A "yes" nod. She tried to speak. "I've...had...that...before," she gasped. "You've been intubated before, maam?" I repeated. She held up two fingers of her left hand in a peace-sign. "Twice," she said.
Within the half-hour, surprisingly, she began to turn around for us. I spent considerable time in her room during this period, making sure she would not decompensate before our eyes. With the additional attention of two stellar nurses and a respiratory therapist at bedside, she thrived and slowly improved. Finally, as her lungs began to fill with more air, her nasal flaring and ribcage retractions subsided.
After stabilizing her breathing, we began to treat her other problems. For malnutrition and dehydration, we gave her several liters of normal saline and a "banana bag," a liter of fluid supplemented with thiamine, folic acid, and multi-vitamins, giving it a yellowish-color. For her withdrawal tremors, we gave her Ativan, a longer acting valium-derivative. We fed her ice-chips. We gave her anti-nausea medicine and several low doses of pain medication for her evolving alcohol-induced pancreatitis. Her chest x-ray revealed pneumonia in both lungs, and we began antibiotics to cover her for the common community-acquired organisms as well as for aspiration organisms (only God knew if she swallowed some puke into her lungs).
Finally, after a lot of attention and energy given to her, she was at the point where I could sit down a few extra minutes with her, making sure I understood all of her history and didn't miss anything.
"Maam," I started, "have you ever tried to quit smoking?" "Yeah," she said, her voice now a little stronger, more gruff, "but I don't really want to. I like it." She looked at me with challenging eyes as she said it.
"And maam," I continued, "do you consider yourself to be an alcoholic? Have you ever had treatment for it before?" She answered immediately. "No, I'm not an alcoholic. I like my booze, but I don't drink nearly as much as my husband. Now he's an alcoholic. But I'm not." She enunciated "he," spitting out the word like it was poison. Her denial was remarkable. And expected. "Do you want help while your hospitalized for your drinking, then?" "Why," she asked me, "if I don't have a problem?"
I asked her about abuse. She denied physical abuse but claimed "that he yells at me a lot." Again, she refused to accept any counseling.
Finally, as I was finishing, she said "Can I ask you a question, Doctor?"

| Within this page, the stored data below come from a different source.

(** C2, at the input where the code departs from it.  The existing
    directory [r] is walked with [max_depth = 0], the configuration that
    [main] builds for [-d 0]: the walk returns the empty dictionary, which
    has no key at all, so it is no directory node and carries no name, path
    or children; and [main], which reads [structure['type']] of what the
    walk returns, raises [KeyError] after its two heading lines, before any
    tree, summary or file. *)
Theorem C2_depth_zero_root_is_empty_dictionary :
  exists_ fs_depth "r" = true /\
  isdir fs_depth "r" = true /\
  get_structure fs_depth (with_depth 0) 2 "r" 0 = Some None /\
  as_dict None = [] /\
  (forall name path children,
     get_structure fs_depth (with_depth 0) 2 "r" 0 <>
       Some (Some (Directory name path children))) /\
  Cli.generator_of
    {| Cli.folder := "r"; Cli.output := None; Cli.show_path := false;
       Cli.all := false; Cli.depth := Some 0; Cli.no_files := false;
       Cli.summary := false |} = with_depth 0 /\
  Cli.main Cli.name_suffix fs_depth 2
    {| Cli.folder := "r"; Cli.output := None; Cli.show_path := false;
       Cli.all := false; Cli.depth := Some 0; Cli.no_files := false;
       Cli.summary := false |} Cli.start =
    Some ({| Cli.console :=
               [Text.nl ++ "Analyzing folder: " ++ "r";
                Text.nl ++ "Folder Structure:" ++ Text.nl];
             Cli.disk := [];
             Cli.stdout := Cli.Console |},
          Cli.RaiseKeyError "type").
Proof.
  repeat split; try reflexivity.
  intros name path children. discriminate.
Qed.

(* ================================================================== *)
(** * C3: which sub-directories are left out of the children *)

(** C3, at an explicit input.  The directory [r/e] lists to zero entries;
    its walk returns a populated dictionary (four keys, so it is truthy) and
    the parent appends it: [e] is among the children of [r], with an empty
    list of children. *)
Lemma C3_counterexample :
  listdir fs_empty_sub "r/e" = Ok [] /\
  truthy (Some (Directory "e" "r/e" [])) = true /\
  get_structure fs_empty_sub default_generator 2 "r" 0 =
    Some (Some (Directory "r" "r" [Directory "e" "r/e" []])).
Proof. repeat split; reflexivity. Qed.

(** C3, as amended.  The walk of a directory (described by a finite tree,
    walked below the depth limit with fuel for its levels) returns its
    directory node, and a listed sub-directory that is not filtered as
    hidden is among the children of that node whenever its own walk is below
    the depth limit, also when its listing yields zero entries (it is then a
    directory node with no children); only when its walk is cut at the depth
    limit (it returns the empty dictionary, which is falsy) is it left out,
    and then no child is a directory. *)
Theorem C3_only_depth_cut_drops (fs : filesystem)
  (self : FolderStructureGenerator) (t : fstree) (fuel : nat)
  (root_path : string) (d : Z) (items : list string) (item : string) :
  describes fs t root_path -> is_tdir t = true -> (levels t <= fuel)%nat ->
  below_limit self d ->
  listdir fs root_path = Ok items -> In item items ->
  isdir fs (PosixPath.join root_path item) = true ->
  (exclude_hidden self && is_hidden (PosixPath.join root_path item)) = false ->
  exists children,
    get_structure fs self fuel root_path d =
      Some (Some (Directory (PosixPath.basename root_path) root_path
                    children)) /\
    (below_limit self (d + 1) ->
     exists cs,
       In (Directory (PosixPath.basename (PosixPath.join root_path item))
             (PosixPath.join root_path item) cs) children /\
       (listdir fs (PosixPath.join root_path item) = Ok [] -> cs = [])) /\
    (~ below_limit self (d + 1) ->
     Forall (fun c => is_directory c = false) children).
Proof.
  intros Hdesc Ht Hlev Hbelow Hls Hin Hdir Hvis.
  apply depth_reached_false in Hbelow.
  destruct (get_structure_directory fs self fuel t root_path d Hdesc Ht Hlev
              Hbelow) as [children Hw].
  exists children. split; [exact Hw|].
  destruct fuel as [|fuel]; [discriminate|]. split.
  - intros Hopen. apply depth_reached_false in Hopen.
    destruct (children_present fs self fuel root_path d _ _ children
                items item Hw Hls Hin Hvis) as [Hd _].
    destruct (Hd Hdir Hopen) as (cs & Hcw & Hc).
    exists cs. split; [exact Hc|]. intros Hempty.
    destruct fuel as [|fuel]; [discriminate|].
    destruct (get_structure_directory_inv _ _ _ _ _ _ _ _ Hcw)
      as (_ & _ & _ & [(its & Hl & Hloop)|(e & Hl & _)]); [|congruence].
    rewrite Hempty in Hl. injection Hl as <-. simpl in Hloop. congruence.
  - intros Hcut. apply depth_reached_true in Hcut.
    apply Forall_forall. intros c Hc.
    destruct (children_origin fs self fuel root_path d _ _ children
                items c Hw Hls Hc)
      as (it & _ & _ & [[_ Hr]|(_ & _ & ->)]); [|reflexivity].
    destruct (get_structure_shape _ _ _ _ _ _ Hr) as [[_ ?]|[? _]];
      congruence.
Qed.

"Of course you can, maam," I said. "What can I do for you?"
"Well," she said, "I don't understand why doctors can't take care of my problems. I don't like coming here all the time for belly pain and breathing problems. Why can't they just get it right the first time I come in?"
I was shocked. Completely and utterly thrown off my game. Hackles up. The nurse, standing at the room counter with her back to us, writing on her chart, turned her head around to face the patient, her mouth gaping and shoulders tightening. I'm sure mine were, too. Although we don't expect appreciation, we certainly don't expect to be blamed for a patient's medical problems, either.
"Maam," I said in my calmest , most respectful voice, "you have emphysema and, yet, continue to smoke two packs a day. You have pancreatitis and, yet, continue to drink. You completely ignore your body's needs, not drinking water or eating food for five days. You are hacking up phlegm and don't use your inhaler or pursue treatment of these symptoms, resulting in pneumonia. You've been intubated twice and have come to the ER multiple times. And you can't understand why your doctors 'can't take care of your problems'? Have you considered that your problems might be from your own poor decisions?"
I stopped and stared at her. She stared back. I waited for her to speak. I was going to stand there all day if I had to. Finally, with the nurse now standing along her other side, the patient spoke. "I guess you are right. Some of these problems are my own fault."
"Not some of them, maam," I said, "all of them. By accepting personal responsibility for them, though, maybe you can move on and start treating yourself and your body a little better." Although I'm sure my words fell on deaf ears, I still needed to have my say. Especially when we all worked so hard to turn this unappreciative patient around from her multiple medical problems, some life-threatening.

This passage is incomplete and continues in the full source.